13.Notices. All notices, request, demands and other communications required or permitted hereunder shall be in writing and shall be deemed to have been duly given (or received, as applicable) upon the calendar date when delivered by hand or when mailed by United States certified or registered mail with postage prepaid addressed as follows:
a.If to Executive, to such person or address which Executive has furnished to the Company in writing pursuant to the above.
b.If to the Company, to the attention of the Company’s General Counsel at the address set forth on the signature page of this Agreement or to such other person or address as the Company shall furnish to Executive in writing pursuant to the above.
14.Enforceability. Executive recognizes that irreparable injury may result to the Company, its business and property, and the potential value thereof in the event of a sale or other transfer, if Executive breaches any of the restrictions imposed on Executive by this Agreement, and Executive agrees that if Executive shall engage in any act in violation of such provisions, then the Company shall be entitled, in addition to such other remedies and damages as may be available, to an injunction prohibiting Executive from engaging in any such act.
15.Successors and Assigns. This Agreement shall inure to the benefit of and be binding upon and enforceable by Lands’ End, Inc., its successors, pending assigns and Affiliates, all of which (other than Lands’ End, Inc.) are intended third-party beneficiaries of this Agreement. Executive hereby consents to the assignment of this Agreement to any person or entity, which is a successor to all or substantially all of the Lands’ End business provided such entity assumes the obligation hereunder in writing.
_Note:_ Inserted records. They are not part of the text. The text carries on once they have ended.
(** * tuannha-blog: the post listing and the presentational components

    A shallow embedding of the blog's React components ([Home], [PostCard],
    [Tag], [Navigation], [Profile], [Footer]) and of the VitePress navigation
    table, together with the parts of the JavaScript platform they call:
    [Array.prototype.sort], [new Date(string)], and date-fns' [compareDesc],
    [parseISO] and [format]. *)

From Stdlib Require Import ZArith List String Ascii Bool Lia Permutation Sorted.
From Stdlib Require Import DecimalString.
Import ListNotations.

Set Warnings "-register-all".

Local Open Scope string_scope.
Local Open Scope list_scope.
Local Open Scope Z_scope.

(** ** JavaScript numbers and time values

    The only numbers the listing computes with are time values (integral
    milliseconds since the epoch), their differences, and the comparator
    results -1, 0, 1; all are integers that a double holds exactly (or whose
    sign it keeps), so a number is an integer or [NaN]. *)

Module JS.

Inductive number : Type :=
| NaN
| Num (z : Z).

Definition sub (a b : number) : number :=
  match a, b with
  | Num x, Num y => Num (x - y)
  | _, _ => NaN
  end.

(** [a > b] and [a < b]: every comparison with [NaN] is false. *)
Definition gt (a b : number) : bool :=
  match a, b with
  | Num x, Num y => x >? y
  | _, _ => false
  end.

Definition lt (a b : number) : bool :=
  match a, b with
  | Num x, Num y => x <? y
  | _, _ => false
  end.

Definition ge (a b : number) : bool :=
  match a, b with
  | Num x, Num y => x >=? y
  | _, _ => false
  end.

(** What a call can do besides returning: throw. *)
Inductive Exception : Type :=
| RangeError (message : string).

Inductive result (A : Type) : Type :=
| Ok (a : A)
| Throw (e : Exception).

Arguments Ok {A} a.
Arguments Throw {A} e.
(** X12: as long as no response to the evaluate request comes, the
    callbacks neither close the socket nor set the success flag or the
    output, whatever else comes; [execute_in_app] then returns a failure
    without output. *)
Theorem no_evaluate_response_no_result (expression : string)
    (await_promise : bool) (events : list ws_event) (is_alive : bool) :
  forallb (fun e => negb (is_evaluate_response e)) events = true ->
  ExecuteInApp.closed
    (ExecuteInApp.run_forever expression await_promise events
       ExecuteInApp.initial) = false
  /\ ExecuteInApp.success
       (ExecuteInApp.execute_in_app expression await_promise events is_alive)
     = false
  /\ ExecuteInApp.output
       (ExecuteInApp.execute_in_app expression await_promise events is_alive)
     = JNull.
Proof.
  intros Hev.
  assert (Hrun : forall evs st,
             forallb (fun e => negb (is_evaluate_response e)) evs = true ->
             let st' := ExecuteInApp.run_forever expression await_promise
                          evs st in
             ExecuteInApp.closed st' = ExecuteInApp.closed st
             /\ ExecuteInApp.success (ExecuteInApp.result st')
                = ExecuteInApp.success (ExecuteInApp.result st)
             /\ ExecuteInApp.output (ExecuteInApp.result st')
                = ExecuteInApp.output (ExecuteInApp.result st)).
  { induction evs as [|e evs IH]; intros st H;
      cbn [ExecuteInApp.run_forever]; [now repeat split|].
    cbn [forallb] in H. apply andb_true_iff in H. destruct H as [He Hevs].
    apply negb_true_iff in He.
    destruct (ExecuteInApp.closed st) eqn:Hc; [now repeat split|].
    destruct (IH (ExecuteInApp.dispatch expression await_promise e st) Hevs)
      as (H1 & H2 & H3).
    destruct (dispatch_other expression await_promise e st He)
      as (G1 & G2 & G3).
    cbv zeta in *. rewrite H1, H2, H3, G1, G2, G3. now repeat split. }
  destruct (Hrun events ExecuteInApp.initial Hev) as (H1 & H2 & H3).
  cbv zeta in *. split; [exact H1|].
  unfold ExecuteInApp.execute_in_app, ExecuteInApp.execute_in_app_end.
  cbv zeta.
  destruct (ExecuteInApp.run_forever expression await_promise events
              ExecuteInApp.initial)
    as [[success output error] id enabled sent closed].
  cbn in H2, H3. subst success output.
  destruct is_alive; cbn; [|now split].
  destruct (truthy error); now split.
Qed.

Lemma no_evaluate_response_no_result_witness :
  ExecuteInApp.success
    (ExecuteInApp.execute_in_app "1+1" true
       [Opened; Received Sample.enable_response;
        Received (Sample.console_event "log" [Sample.string_arg "x"]);
        Failed "reset"] false)
  = false.
Proof.
  apply (no_evaluate_response_no_result "1+1" true
           [Opened; Received Sample.enable_response;
            Received (Sample.console_event "log" [Sample.string_arg "x"]);
            Failed "reset"] false).
  reflexivity.
Defined.

(** What [on_message] may do to the requests and the handshake flag: leave
    them, or set the flag and send the evaluate request. *)
Lemma on_message_sent (expression : string) (await_promise : bool)
    (m : message) (st : ExecuteInApp.session) :
  let st' := fst (ExecuteInApp.on_message expression await_promise m st) in
  (ExecuteInApp.sent st' = ExecuteInApp.sent st
   /\ ExecuteInApp.runtime_enabled st' = ExecuteInApp.runtime_enabled st)
  \/ (ExecuteInApp.sent st'
      = (ExecuteInApp.sent st
           ++ [ExecuteInApp.evaluate_request expression await_promise])%list
      /\ ExecuteInApp.runtime_enabled st' = true).
Proof.
  unfold ExecuteInApp.on_message, try_except_pass, bindM, lift, ret,
    json_loads, as_dict.
  destruct m as [raw|data|raw why]; [now left| |left; now destruct why].
  destruct data; try (now left).
  destruct (eq_int _ 1); [now right|].
  destruct (eq_int _ 2); [|now left].
  unfold ExecuteInApp.on_evaluate_response, bindM, lift, ret, modify,
    ExecuteInApp.ws_close.
  callback_cases; cbn; auto.
Qed.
16.Validity. Any invalidity or unenforceability of any provision of this Agreement is not intended to affect the validity or enforceability of any other provision of this Agreement, which the parties intend to be severable and divisible, and to remain in full force and effect to the greatest extent permissible under applicable law.
-13-
17.Choice of Law; Jurisdiction. Except to the extent superseded or preempted by federal U.S. law, the rights and obligations of the parties and the terms of this Agreement shall be governed by and construed in accordance with the domestic laws of the State of Wisconsin, but without regard to the State of Wisconsin’s conflict of laws rules. The parties further agree that the state and federal courts in Madison, Wisconsin, shall have exclusive jurisdiction over any claim which in any way arises out of Executive’s employment with the Company, including but not limited to any claim seeking to enforce the provisions of this Agreement.
18.Section 409A Compliance. To the extent that a payment or benefit under this Agreement is subject to Code Section 409A, it is intended that this Agreement as applied to that payment or benefit comply with or be exempt from the requirements of Code Section 409A, and the Agreement shall be administered and interpreted consistent with this intent. Notwithstanding any provision of this Agreement to the contrary, for purposes of any provision of this Agreement providing for the payment of any amounts or benefits upon or following a termination of employment that are considered deferred compensation under Section 409A, references to Executive’s “termination of employment” (and corollary terms) with the Company shall be construed to refer to Executive’s “separation from service” (within the meaning of Treas. Reg. Section 1.409A-1(h)) with the Company. Whenever payments under this Agreement are to be made in installments, each such installment shall be deemed to be a separate payment for purposes of Section 409A. With respect to any reimbursement or in-kind benefit arrangements of the Company that constitute deferred compensation for purposes of Section 409A, except as otherwise permitted by Section 409A, the following conditions shall be applicable: (i) the amount eligible for reimbursement, or in-kind benefits provided, under any such arrangement in one calendar year may not affect the amount eligible for reimbursement, or in-kind benefits to be provided, under such arrangement in any other calendar year, (ii) any reimbursement must be made on or before the last day of the calendar year following the calendar year in which the expense was incurred, and (iii) the right to reimbursement or in-kind benefits is not subject to liquidation or exchange for another benefit.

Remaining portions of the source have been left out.